In occasione della giornata contro lo spreco alimentare e della Giornata dell'alimentazione, domenica 16 ottobre, Mia Birau, ricercatrice alla Grenoble Ecole di management, autrice di studi sulle leve psicologiche dello spreco alimentare, spiega gli aspetti consapevoli e inconsapevoli che inducono i consumatori a gettare via cosi' tanto cibo.
D. Le campagne contro lo spreco alimentare si moltiplicano. Hanno un impatto sui consumatori?
R. Queste campagne permettono di far conoscere il problema dello spreco. Ma esse utilizzano spesso un messaggio colpevolizzante, che ha effetto contrario rispetto alle aspettative: i consumatori, sottostimando il proprio spreco, non si sentono cosi' colpevoli. “Se tutto il mondo spreca, perche' ne dovrei essere io piu' interessato rispetto agli altri?”, si dicono i consumatori.
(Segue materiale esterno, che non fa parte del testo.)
(** A whole document, from a new parser. *)
Lemma loop_document n a cs d rest : tree_ok (TTag n a cs) = true → current d = None → iksptr d = None → owns (dheap d) [] →
  ∃ s' d', spec_loop sp_init d (print (TTag n a cs) ++ rest) = spec_loop s' d' rest ∧ outside s' ∧ s_text s' = [] ∧ finished d' (TTag n a cs).
Proof.
  intros Hok Hc Hi Ho. pose proof Hok as Hok'. cbn [tree_ok] in Hok'. rewrite !andb_true_iff in Hok'. destruct Hok' as [[[_ (_ & Hnd & _)%atts_ok_spec] Hap] Hall].
  destruct (building_first d n a Hnd Hc Hi Ho) as (d1 & Eo & Hb1). apply (loop_element n a cs [] (λ d, finished d (TTag n a cs)) sp_init d d d1 rest Hok); try done.
  - intros s2 d2 rest2. apply loop_children; [|done|done]. apply Forall_forall. intros t _. apply all_trees_read.
  - intros d2 nm2 atts2 Hb2. by apply building_last.
Qed.

(** The bytes of a printed tree. *)
Lemma forallb_bytes s (p : Z → bool) : (∀ c, p c = true → 1 <= c <= 255) → forallb p s = true → is_cstr s.
Proof. intros Hp. rewrite forallb_forall. intros H. apply List.Forall_forall. intros c Hc. specialize (Hp c (H c Hc)). unfold is_cchar. lia. Qed.

Lemma escape_cstr s : is_cstr s → is_cstr (xml_escape s).
Proof.
  induction 1 as [|c s Hc Hs IH]; [constructor|]. rewrite xml_escape_cons. apply Forall_app. split; [|done]. destruct (XmlText.entity c) as [e|] eqn:He; [|apply Forall_cons_2; [done|apply Forall_nil_2]].
  destruct (entity_is c e He) as [[_ ->]|[[_ ->]|[[_ ->]|[[_ ->]|[_ ->]]]]]; apply (bool_decide_unpack _); vm_compute; done.
Qed.

Lemma name_cstr n : name_ok n = true → is_cstr n.
Proof.
  intros (c & n' & -> & _ & _ & Hc & Hn)%name_ok_spec. apply (forallb_bytes _ name_char); [intros x Hx%name_char_spec; lia|]. cbn [forallb]. by rewrite Hc, Hn.
Qed.

Lemma atts_cstr a : forallb (λ kv, name_ok kv.1 && forallb value_char kv.2) a = true → is_cstr (print_atts a).
Proof.
  induction a as [|[k v] a IH]; [constructor|]. cbn [forallb fst snd]. intros [[Hk Hv]%andb_prop Ha]%andb_prop. unfold print_atts. cbn [map concat]. fold (print_atts a).
  apply Forall_app. split; [|by apply IH]. unfold print_att. cbn [fst snd]. constructor; [unfold is_cchar; lia|]. repeat (apply Forall_app; split).
  - by apply name_cstr.
  - repeat constructor; unfold is_cchar; lia.
  - apply escape_cstr, (forallb_bytes _ value_char); [intros x Hx%value_char_spec; lia|done].
  - repeat constructor; unfold is_cchar; lia.
Qed.

Lemma print_cstr t : tree_ok t = true → is_cstr (print t).
Proof.
  induction t as [n a cs Hcs|x] using tree_nested_ind; cbn [tree_ok].
  - rewrite !andb_true_iff. intros [[[Hn (Ha & _ & _)%atts_ok_spec] _] Hall]. apply name_cstr in Hn. apply atts_cstr in Ha.
    assert (Hl : is_cstr (concat (map print cs))).
    { clear - Hcs Hall. induction Hcs as [|t cs Ht Hcs IH]; [constructor|]. cbn [forallb] in Hall. apply andb_prop in Hall as [H1 H2]. cbn [map concat]. apply Forall_app. split; [by apply Ht|by apply IH]. }
    assert (Hs : ∀ c, 1 <= c <= 127 → is_cchar c) by (unfold is_cchar; lia). unfold is_cstr in *.
    destruct cs as [|t cs]; [cbn [print]|change (print (TTag n a (t :: cs))) with (60 :: n ++ print_atts a ++ [62] ++ concat (map print (t :: cs)) ++ [60; 47] ++ n ++ [62])];
      repeat first [done|apply Forall_nil_2|apply Forall_cons_2; [apply Hs; lia|]|apply Forall_app_2].
  - unfold text_ok. rewrite !andb_true_iff. intros [[_ Hx] _]. cbn [print]. apply escape_cstr. eapply forallb_bytes; [|exact Hx]. cbn. intros c. rewrite andb_true_iff, !Z.leb_le. lia.
Qed.

(** The parser on a printed document. *)
Lemma tree_of_print h n a cs : ready h → tree_ok (TTag n a cs) = true →
  ∃ d, iks_tree h [] (print (TTag n a cs) ++ [0]) 0 = Done (iksptr d, IKS_OK, dheap d) ∧ finished d (TTag n a cs).
Proof.
  intros [Hm Hf] Hok. unfold iks_tree, iks_dom_new, iks_stack_new, take_mem. rewrite Hm. cbn beta iota zeta. rewrite Hm. change (0 =? 0) with true. cbv iota.
  set (d := mk_dom None None DEFAULT_DOM_IKS_CHUNK_SIZE _). assert (Ho : owns (dheap d) []) by (split; [split; [done|exact Hf]|split; [constructor|by intros ? ? ?%elem_of_nil]]).
  pose proof (print_cstr _ Hok) as Hc. rewrite c_str_terminated by done. set (text := print (TTag n a cs)) in *.
  assert (Hp : iks_parse (iks_sax_new []) d (Some (text ++ [0])) (strlen text) = sax_core (iks_sax_new []) d text).
  { unfold iks_parse. destruct (Z.eqb_spec (strlen text) 0) as [E|E].
    - rewrite c_str_terminated by done. done.
    - rewrite mread_done by (unfold strlen in *; rewrite ?length_app; lia). cbn [mbind exec_bind]. unfold strlen. by rewrite Nat2Z.id, drop_0, take_app_length. }
  rewrite Hp. clear Hp. destruct (loop_document n a cs d [] Hok eq_refl eq_refl Ho) as (s' & d' & El & (Hctx & Hu & Ha) & Ht & Hfin). rewrite app_nil_r in El. fold text in El. cbn [spec_loop] in El.
  assert (Hsp : spec_core sp_init d text = Done (IKS_OK, s_settext s' [], d')).
  { unfold spec_core. rewrite El. cbn [mbind exec_bind]. rewrite bool_decide_true by (by left). rewrite Ht. done. }
  assert (Hby : Forall is_byte text) by (apply (Forall_impl _ _ _ Hc); unfold is_cchar, is_byte; lia).
  pose proof (sax_core_sim (iks_sax_new []) sp_init d text between_new Hby) as Hs. rewrite Hsp in Hs. destruct Hs as (p' & -> & _). cbn [mbind exec_bind].
  unfold dom_deleteHook. destruct Hfin as (Hcur & Hr & Hrep). rewrite Hcur. cbn [iks_delete mbind exec_bind iksptr dheap]. exists d'. done.
Qed.

(** C3 (roundtrip): a document survives the way through text.  The text that the
    serialiser writes of a tree is read by the parser as a document that is the
    same tree; and written again it is the same text.  This for trees in which names
    are of the signs between [!] and [~] without the slash, the equals sign and the
    greater sign, and begin with neither an exclamation nor a question mark; values of
    attributes are ASCII and need no escaping (those that are escaped do not survive:
    the parser resolves entities in text only); a tag has no attribute twice and not
    twelve attributes or a multiple of that; texts are not empty, no two of them are
    next to each other, and they are in UTF-8 as the parser checks it. *)
Theorem document_roundtrip (h : heap) (n : str) (a : list (str * str)) (cs : list tree) (fuel : nat) (have_stack : bool) :
  ready h → tree_ok (TTag n a cs) = true → (cost (TTag n a cs) <= fuel)%nat →
  ∃ x m h', iks_tree h [] (print (TTag n a cs) ++ [0]) 0 = Done (Some x, IKS_OK, h') ∧ rep h' (TTag n a cs) x m ∧
    iks_string fuel h' have_stack (Some x) = Done (Some (print (TTag n a cs)), h').
Proof.
  intros Hr Hok Hf. destruct (tree_of_print h n a cs Hr Hok) as (d & E & _ & Hrd & x & m & Hx & Hrep). exists x, m, (dheap d). rewrite E, Hx. split_and!; [done|done|].
  rewrite (string_spec fuel _ have_stack _ _ _ _ _ Hrep Hf). unfold take_mem. by rewrite (proj1 Hrd).
Qed.

Lemma document_roundtrip_witness :
  ∃ x m h', iks_tree (mk_heap ∅ 0 0 []) [] (bs "<message to='x@y'><body>5 &gt; 4 &amp; <b/>more</body></message>" ++ [0]) 0 = Done (Some x, IKS_OK, h') ∧
    rep h' (TTag (bs "message") [(bs "to", bs "x@y")] [TTag (bs "body") [] [TText (bs "5 > 4 & "); TTag (bs "b") [] []; TText (bs "more")]]) x m.
Proof.
  destruct (document_roundtrip (mk_heap ∅ 0 0 []) (bs "message") [(bs "to", bs "x@y")] [TTag (bs "body") [] [TText (bs "5 > 4 & "); TTag (bs "b") [] []; TText (bs "more")]] 100 true)
    as (x & m & h' & E & Hr & _).
  - split; [reflexivity|]. intros y [n Hn]. discriminate Hn.
  - vm_compute. reflexivity.
  - cbn. lia.
  - exists x, m, h'. split; [exact E|exact Hr].
Defined.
Invece, se il messaggio sottolinea la parte di responsabilita' dei distributori e dei ristoratori, il consumatore e' piu' disposto a fare degli sforzi per ridurre lo spreco, non sentendosi il solo coinvolto. In altre parole, se il messaggio non e' unicamente concentrato su di lui, il nostro consumatore e' piu' probabile che sia disponibile a sforzarsi in merito.
I nostri studi mostrano anche che quando si spiega che e' facile ridurre il proprio spreco, cioe' si fa appello alla fiducia del consumatore, il sentimento di sentirsi sotto accusa si attenua. Il consumatore e' allora disposto a fare di piu' in merito.
D. C'e' un calo dello spreco?
R. Oggi non esiste uno studio che porti a questa conclusione, Le analisi attuali si concentrano sulla stima della quantita' e dei volumi di alimenti sprecati, ma non sulla sua evoluzione. Quello che e' certo, e' che la consapevolezza del problema e' in crescita. I programmi e le iniziative contro lo spreco si moltiplicano. Ma la lotta contro lo spreco e' un cantiere a lungo respiro. E' anche una questione di cultura. E per cambiare i comportamenti, occorre tempo.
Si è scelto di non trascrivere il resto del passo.